PUBLIC_KEY=`ssh-keygen -e -f ~/.ssh/id_rsa -m pkcs8 | grep -v ^- | tr -d '\n'`
ENC_PUBLIC_KEY=`python -c "import urllib, sys; print urllib.quote(sys.argv[1])" $PUBLIC_KEY`
metatron curl -X POST -d "publicKey=$ENC_PUBLIC_KEY" -a mtrefresh https://100.66.9.91:7004/REST/sshCredentials | jq -r .certificate > ~/.ssh/id_rsa-cert.pub

Check the cert with:

ssh-keygen -L -f ~/.ssh/id_rsa-cert.pub

Try using the cert with:

ssh 100.72.18.128

Confiugre the bation

Create Authorized_principle file for authz each users.
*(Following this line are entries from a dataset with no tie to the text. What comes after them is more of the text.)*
(* ===== verification/Metrics.v ===== *)
(** * The metrics collector: metrics_collector.cpp

    The collector reads the memory and processor usage from /proc once a second
    in a thread of its own and pushes them, with the packet counters the worker
    hands it, to a Prometheus gateway.  The files, the page size and the gateway
    are parameters; a gauge of the family [cpu_usage] is named by its label
    (adding a metric with known labels gives the existing one), and the state
    records the value each gauge was last set to and the sum of the increments
    of each counter.  Doubles are IEEE binary64 numbers, with the operations of
    [SpecFloat]. *)

From Stdlib Require Import ZArith Lia SpecFloat.
From stdpp Require Import prelude gmap strings relations.
From S2P Require Import Prelude CMem Stream.

Local Open Scope Z_scope.

(** ** Outside the program *)

(** The text of /proc/stat and /proc/self/statm when the file is opened, nothing
    when it cannot be; the status of a push. *)
Class MetricsEnv (E : Type) := {
  open_proc_stat : E → option (list Z) * E;
  open_proc_statm : E → option (list Z) * E;
  getpagesize : Z;
  gateway_PushAdd : E → Z * E
}.

(** ** Doubles *)

Definition double_of (z : Z) : spec_float := binary_normalize 53 1024 z 0 false.
Definition dmul : spec_float → spec_float → spec_float := SFmul 53 1024.
Definition ddiv : spec_float → spec_float → spec_float := SFdiv 53 1024.

(** ** State *)

Record Time := MkTime {
  user : option Z;
  user_low : option Z;
  sys : option Z;
  idle : option Z
}.

Record CPUInfo := MkCPUInfo {
  gauge : list Z;
  time : Time;
  last_total : Z;
  last_non_idle : Z
}.

Record MetricsCollector (E : Type) := Collector {
  mc_env : E;
  cpu_usage : gmap (list Z) CPUInfo;
  cpu_gauges : gmap (list Z) spec_float;
  memory_used_gauge : option spec_float;
  packets_received_counter : Z;
  packets_passed_counter : Z;
  packets_dropped_counter : Z;
  push_errors_total : Z;
  is_running : bool
}.
Arguments Collector {E}.
Arguments mc_env {E}.
Arguments cpu_usage {E}.
Arguments cpu_gauges {E}.
Arguments memory_used_gauge {E}.
Arguments packets_received_counter {E}.
Arguments packets_passed_counter {E}.
Arguments packets_dropped_counter {E}.
Arguments push_errors_total {E}.
Arguments is_running {E}.
(** An IPv6 block entry whose first byte is zero (such as ::1 or a mapped
    IPv4 address) ends the list: neither it nor any entry after it is ever
    enforced. *)
Theorem check_ip_is_block_zero_byte i p k row :
  policy_wf p → info_wf i → ip_version i ≠ IP_4 →
  block_ip6 p !! k = Some row → row !! 0%nat = Some 0 →
  (∀ j r, (j < k)%nat → block_ip6 p !! j = Some r → r ≠ ip6_dist i) →
  check_ip_is_block i p = Ok false.
Proof.
  intros Hp Hi Hv Hk Hrow Hbefore. rewrite check_ip_is_block_eq by done.
  unfold ip_rule. rewrite (proj2 (Z.eqb_neq _ _) Hv). f_equal.
  apply bool_decide_eq_false. unfold listed_ip6.
  clear Hp Hi Hv. revert k Hk Hbefore. generalize (block_ip6 p) as l.
  induction l as [|x l IH]; intros k Hk Hbefore; [done|]. simpl.
  destruct k as [|k]; simplify_eq/=.
  - replace (row_empty row) with true; [apply not_elem_of_nil|].
    symmetry. apply bool_decide_eq_true. by destruct row.
  - destruct (row_empty x); [apply not_elem_of_nil|].
    rewrite elem_of_cons. intros [Heq|Hin].
    + apply (Hbefore 0%nat x); [lia|done|done].
    + apply (IH k) in Hin; [done|done|]. intros j r Hj Hr.
      apply (Hbefore (S j) r); [lia|done].
Qed.

Definition loopback_policy : BASE_POLICY :=
  {| locked_categories := locked_categories policy_zero;
     categories_with_lvl := categories_with_lvl policy_zero;
     ttl_ip := 60; ttl_domain := 60;
     block_domains := block_domains policy_zero; allow_domains := allow_domains policy_zero;
     block_ip4 := block_ip4 policy_zero; allow_ip4 := allow_ip4 policy_zero;
     block_ip6 := (zeros 15 ++ [1]) :: zero_table 1023 IP6_LEN;
     allow_ip6 := allow_ip6 policy_zero; min_trust_level := 0 |}.

Definition loopback_info : info_of_pakage :=
  {| ethernet_type_host := 56710; ethernet_type_protocol := 56710; number_port := 0;
     domain := zeros DOMAIN_MAX_LEN; ip_version := IP_6; ip4_src := 0; ip4_dist := 0;
     ip6_src := zeros IP6_LEN; ip6_dist := zeros 15 ++ [1] |}.

Lemma check_ip_is_block_zero_byte_witness :
  check_ip_is_block loopback_info loopback_policy = Ok false
  ∧ ip6_dist loopback_info ∈ block_ip6 loopback_policy.
Proof.
  split; [|cbn; rewrite elem_of_cons; by left].
  apply (check_ip_is_block_zero_byte _ _ 0%nat (zeros 15 ++ [1])); try done; [|lia].
  constructor; try apply policy_zero_wf. split; [done|]. constructor; [done|].
  apply zero_table_wf.
Defined.
(* ===== verification/Parse.v ===== *)
(** * The packet parser: pars_packets.c

    [parsing_pakage] of [src/worker/src/dpdk_filter/pars_packets.c]: header fields at the
    offsets DPDK's packet-type detection reports, and the extraction of the
    queried name of a DNS request into the 260-byte [domain] array.  Reads
    outside the packet buffer and writes outside [domain] are faults.  The
    theorems show what the parser extracts, that its two name loops terminate
    on every packet, and exactly when they leave the [domain] array. *)

From Stdlib Require Import ZArith Lia.
From stdpp Require Import prelude gmap strings.
From S2P Require Import Prelude CMem Types.

Local Open Scope Z_scope.

(** ** DPDK's view of a packet *)

(** A single-segment [struct rte_mbuf]: the bytes from the start of the packet
    data to the end of its buffer, and the length of the packet. *)
Record rte_mbuf := Mbuf {
  mb_data : list Z;
  mb_data_len : Z
}.

#[global] Instance rte_mbuf_eq_dec : EqDecision rte_mbuf.
Proof. solve_decision. Defined.

Record rte_net_hdr_lens := HdrLens {
  l2_len : nat;
  l3_len : nat;
  l4_len : nat
}.

(** The packet-type detection of [librte_net] is not part of this program. *)
Class NetPtype := {
  rte_net_get_ptype : rte_mbuf → Z * rte_net_hdr_lens
}.

(** Constants of [rte_mbuf_ptype.h] and [rte_ether.h]. *)
Definition RTE_PTYPE_UNKNOWN : Z := 0x00000000.
Definition RTE_PTYPE_L2_ETHER : Z := 0x00000001.
Definition RTE_PTYPE_L3_IPV4 : Z := 0x00000010.
Definition RTE_PTYPE_L3_IPV6 : Z := 0x00000040.
Definition RTE_PTYPE_L4_TCP : Z := 0x00000100.
Definition RTE_PTYPE_L4_UDP : Z := 0x00000200.
Definition RTE_PTYPE_L4_FRAG : Z := 0x00000300.
Definition RTE_PTYPE_L4_ICMP : Z := 0x00000500.
Definition RTE_ETHER_TYPE_IPV4 : Z := 0x0800.
Definition RTE_ETHER_TYPE_IPV6 : Z := 0x86DD.

(** [pkt_type & FLAG] as a condition. *)
Definition has_flag (pkt_type flag : Z) : bool := negb (Z.land pkt_type flag =? 0).

Definition load16 (data : list Z) (off : nat) : res Z :=
  let* b0 := array_get data off in
  let* b1 := array_get data (off + 1) in
  Ok (le16 b0 b1).

Definition load32 (data : list Z) (off : nat) : res Z :=
  let* b0 := array_get data off in
  let* b1 := array_get data (off + 1) in
  let* b2 := array_get data (off + 2) in
  let* b3 := array_get data (off + 3) in
  Ok (le32 b0 b1 b2 b3).

(** ** Assignments to the fields of [struct info_of_pakage] *)

Definition set_ethernet_type_host (i : info_of_pakage) (v : Z) : info_of_pakage :=
  InfoOfPakage v (ethernet_type_protocol i) (number_port i) (domain i) (ip_version i)
    (ip4_src i) (ip4_dist i) (ip6_src i) (ip6_dist i).
Definition set_l3 (i : info_of_pakage) (ver proto : Z) : info_of_pakage :=
  InfoOfPakage (ethernet_type_host i) proto (number_port i) (domain i) ver
    (ip4_src i) (ip4_dist i) (ip6_src i) (ip6_dist i).
Definition set_ip4 (i : info_of_pakage) (src dst : Z) : info_of_pakage :=
  InfoOfPakage (ethernet_type_host i) (ethernet_type_protocol i) (number_port i) (domain i)
    (ip_version i) src dst (ip6_src i) (ip6_dist i).
Definition set_ip6 (i : info_of_pakage) (src dst : list Z) : info_of_pakage :=
  InfoOfPakage (ethernet_type_host i) (ethernet_type_protocol i) (number_port i) (domain i)
    (ip_version i) (ip4_src i) (ip4_dist i) src dst.
Definition set_number_port (i : info_of_pakage) (v : Z) : info_of_pakage :=
  InfoOfPakage (ethernet_type_host i) (ethernet_type_protocol i) v (domain i)
    (ip_version i) (ip4_src i) (ip4_dist i) (ip6_src i) (ip6_dist i).
Definition set_domain (i : info_of_pakage) (d : list Z) : info_of_pakage :=
  InfoOfPakage (ethernet_type_host i) (ethernet_type_protocol i) (number_port i) d
    (ip_version i) (ip4_src i) (ip4_dist i) (ip6_src i) (ip6_dist i).

(** ** The name loops *)

(** [while ( *pos != 0 && domain_len < 255) { domain_len += *pos + 1; pos += *pos + 1; }] *)
Fixpoint scan_name (fuel : nat) (data : list Z) (pos : nat) (domain_len : Z) :
    res (nat * Z) :=
  match fuel with
  | O => Fault OutOfFuel
  | S fuel =>
      let* b := array_get data pos in
      if negb (b =? 0) && (domain_len <? 255)
      then scan_name fuel data (pos + (Z.to_nat b + 1)) (domain_len + (b + 1))
      else Ok (pos, domain_len)
  end.

(** The second loop: each label is copied behind a dot (none before the first
    label). *)
Fixpoint copy_name (fuel : nat) (data : list Z) (pos : nat) (dom : list Z) (dst : nat) :
    res (list Z * nat) :=
  match fuel with
  | O => Fault OutOfFuel
  | S fuel =>
      let* label_len := array_get data pos in
      if label_len =? 0 then Ok (dom, dst) else
      let* (dom, dst) :=
        if (dst =? 0)%nat then Ok (dom, dst)
        else let* dom := array_set dom dst 46 in Ok (dom, S dst) in
      let* dom := memcpy dom dst data (S pos) (Z.to_nat label_len) in
      copy_name fuel data (S pos + Z.to_nat label_len) dom (dst + Z.to_nat label_len)
  end.

Section parser.
Context {np : NetPtype}.

(** The destination port of the TCP or UDP header, in network byte order. *)
Definition parse_l4 (data : list Z) (pkt_type : Z) (off : nat) (info_pac : info_of_pakage) :
    res info_of_pakage :=
  if has_flag pkt_type RTE_PTYPE_L4_TCP then
    let* p := load16 data (off + 2) in Ok (set_number_port info_pac p)
  else if has_flag pkt_type RTE_PTYPE_L4_UDP then
    let* p := load16 data (off + 2) in Ok (set_number_port info_pac p)
  else Ok info_pac.

Definition parse_dns (data : list Z) (data_len : Z) (l4_offset : nat)
    (info_pac : info_of_pakage) : res info_of_pakage :=
  let len_dns_header := 12%nat in
  if data_len >? Z.of_nat (l4_offset + len_dns_header) then
    let dns_name_start := (l4_offset + len_dns_header)%nat in
    let fuel := S (length data) in
    let* (pos, domain_len) := scan_name fuel data dns_name_start 0 in
    let* b := array_get data pos in
    if (b =? 0) && (domain_len >? 0) then
      let* (dom, dst) := copy_name fuel data dns_name_start (domain info_pac) 0 in
      let* dom := array_set dom dst 0 in
      Ok (set_domain info_pac dom)
    else Ok info_pac
  else Ok info_pac.

(** The part of [parsing_pakage] between the packet-type test and the DNS
    request: ethernet type, addresses and destination port. *)
Definition parse_headers (data : list Z) (pkt_type : Z) (hdr_lens : rte_net_hdr_lens)
    (info_pac : info_of_pakage) : res info_of_pakage :=
  let* ety := load16 data 12 in
  let info_pac := set_ethernet_type_host info_pac ety in
  let l3_offset := l2_len hdr_lens in
  if has_flag pkt_type RTE_PTYPE_L3_IPV4 then
    let info_pac := set_l3 info_pac IP_4 (rte_cpu_to_be_16 RTE_ETHER_TYPE_IPV4) in
    let* src := load32 data (l3_offset + 12) in
    let* dst := load32 data (l3_offset + 16) in
    let info_pac := set_ip4 info_pac src dst in
    parse_l4 data pkt_type (l3_offset + l3_len hdr_lens) info_pac
  else if has_flag pkt_type RTE_PTYPE_L3_IPV6 then
    let info_pac := set_l3 info_pac IP_6 (rte_cpu_to_be_16 RTE_ETHER_TYPE_IPV6) in
    let* src := load data (l3_offset + 8) IP6_LEN in
    let* dst := load data (l3_offset + 24) IP6_LEN in
    let info_pac := set_ip6 info_pac src dst in
    parse_l4 data pkt_type (l3_offset + l3_len hdr_lens) info_pac
  else Ok info_pac.

Definition parsing_pakage (packet : rte_mbuf) (info_pac : info_of_pakage) :
    res info_of_pakage :=
  let (pkt_type, hdr_lens) := rte_net_get_ptype packet in
  if pkt_type =? RTE_PTYPE_UNKNOWN then Ok info_pac else
  let data := mb_data packet in
  let* info_pac := parse_headers data pkt_type hdr_lens info_pac in
  if has_flag pkt_type RTE_PTYPE_L4_UDP && (number_port info_pac =? rte_cpu_to_be_16 53)
  then parse_dns data (mb_data_len packet)
         (l2_len hdr_lens + l3_len hdr_lens + l4_len hdr_lens) info_pac
  else Ok info_pac.

End parser.

(** ** Names on the wire and in text *)

(** The wire encoding of a name: each label behind its length, then a null. *)
Definition encode_label (l : list Z) : list Z := Z.of_nat (length l) :: l.
Definition encode_name (ls : list (list Z)) : list Z := concat (encode_label <$> ls) ++ [0].

(** Its textual form: the labels separated by dots. *)
Definition dot_labels (ls : list (list Z)) : list Z := concat (cons 46 <$> ls).
Definition dotted (ls : list (list Z)) : list Z :=
  match ls with
  | [] => []
  | l :: ls => l ++ dot_labels ls
  end.

(** The bytes the labels occupy on the wire, length bytes included. *)
Fixpoint wire_len (ls : list (list Z)) : nat :=
  match ls with
  | [] => 0
  | l :: ls => S (length l) + wire_len ls
  end.

Definition label_ok (l : list Z) : Prop := (0 < length l < 256)%nat.

(** ** The loops terminate *)

Lemma scan_name_fuel fuel data pos n :
  (0 < fuel)%nat → (length data < fuel + pos)%nat →
  scan_name fuel data pos n ≠ Fault OutOfFuel.
Proof.
  revert pos n. induction fuel as [|fuel IH]; intros pos n H0 Hfuel; [lia|]. simpl.
  unfold array_get. destruct (data !! pos) as [b|] eqn:Hb; [|done].
  apply lookup_lt_Some in Hb. simpl. destruct (_ && _); [|done]. apply IH; lia.
Qed.

Lemma store_no_fuel dst i bs : store dst i bs ≠ Fault OutOfFuel.
Proof. unfold store. by case_decide. Qed.
Lemma load_no_fuel src i n : load src i n ≠ Fault OutOfFuel.
Proof. unfold load. by case_decide. Qed.
Lemma memcpy_no_fuel dst i src j n : memcpy dst i src j n ≠ Fault OutOfFuel.
Proof.
  unfold memcpy. pose proof (load_no_fuel src j n) as H.
  destruct (load src j n); simpl; [apply store_no_fuel|done].
Qed.
Lemma array_get_no_fuel {A} (l : list A) i : array_get l i ≠ Fault OutOfFuel.
Proof. unfold array_get. by destruct (l !! i). Qed.
Lemma array_set_no_fuel {A} (l : list A) i x : array_set l i x ≠ Fault OutOfFuel.
Proof. unfold array_set. by case_decide. Qed.
Lemma rbind_no_fuel {A B} (m : res A) (k : A → res B) :
  m ≠ Fault OutOfFuel → (∀ a, m = Ok a → k a ≠ Fault OutOfFuel) → rbind m k ≠ Fault OutOfFuel.
Proof. destruct m; simpl; naive_solver. Qed.

#[local] Hint Resolve store_no_fuel load_no_fuel memcpy_no_fuel array_get_no_fuel
  array_set_no_fuel : cdb.

Lemma copy_name_fuel fuel data pos dom dst :
  (0 < fuel)%nat → (length data < fuel + pos)%nat →
  copy_name fuel data pos dom dst ≠ Fault OutOfFuel.
Proof.
  revert pos dom dst. induction fuel as [|fuel IH]; intros pos dom dst H0 Hfuel; [lia|].
  cbn [copy_name]. apply rbind_no_fuel; [auto with cdb|]. intros b Hb%array_get_Ok.
  apply lookup_lt_Some in Hb. destruct (b =? 0); [done|].
  apply rbind_no_fuel.
  - destruct (dst =? 0)%nat; [done|]. apply rbind_no_fuel; [auto with cdb|done].
  - intros [dom' dst'] _. apply rbind_no_fuel; [auto with cdb|].
    intros dom'' _. apply IH; lia.
Qed.

Lemma parse_dns_fuel data len off i : parse_dns data len off i ≠ Fault OutOfFuel.
Proof.
  unfold parse_dns. destruct (_ >? _); [|done].
  apply rbind_no_fuel; [apply scan_name_fuel; lia|]. intros [pos n] _.
  apply rbind_no_fuel; [auto with cdb|]. intros b _. destruct (_ && _); [|done].
  apply rbind_no_fuel; [apply copy_name_fuel; lia|]. intros [dom dst] _.
  apply rbind_no_fuel; [auto with cdb|done].
Qed.

(** ** What the loops compute on an encoded name *)

Lemma drop_S_app (data : list Z) pos x r :
  drop pos data = x :: r → drop (S pos) data = r.
Proof. intros H. replace (S pos) with (pos + 1)%nat by lia. by rewrite <- drop_drop, H. Qed.

Lemma drop_add_app (data a b : list Z) pos :
  drop pos data = a ++ b → drop (pos + length a) data = b.
Proof. intros H. by rewrite <- drop_drop, H, drop_app_length. Qed.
cat <<EOF > /etc/ssh/derive_authorized_principals
#!/bin/bash -e

USER="$1"

source /etc/profile.d/netflix_environment.sh
echo "$USER:$BASTION_ACCOUNT"
EOF

chmod 755 /etc/ssh/derive_authorized_principals

Modify sshd config to add the new cert authority and authorized_principle files

cat << EOF >> /etc/ssh/sshd_config

# Metatron SSH certs support
TrustedUserCAKeys = /etc/ssh/metatron-ssh-ca
AuthorizedPrincipalsCommand = /etc/ssh/derive_authorized_principals %u
AuthorizedPrincipalsCommandUser = nobody
EOF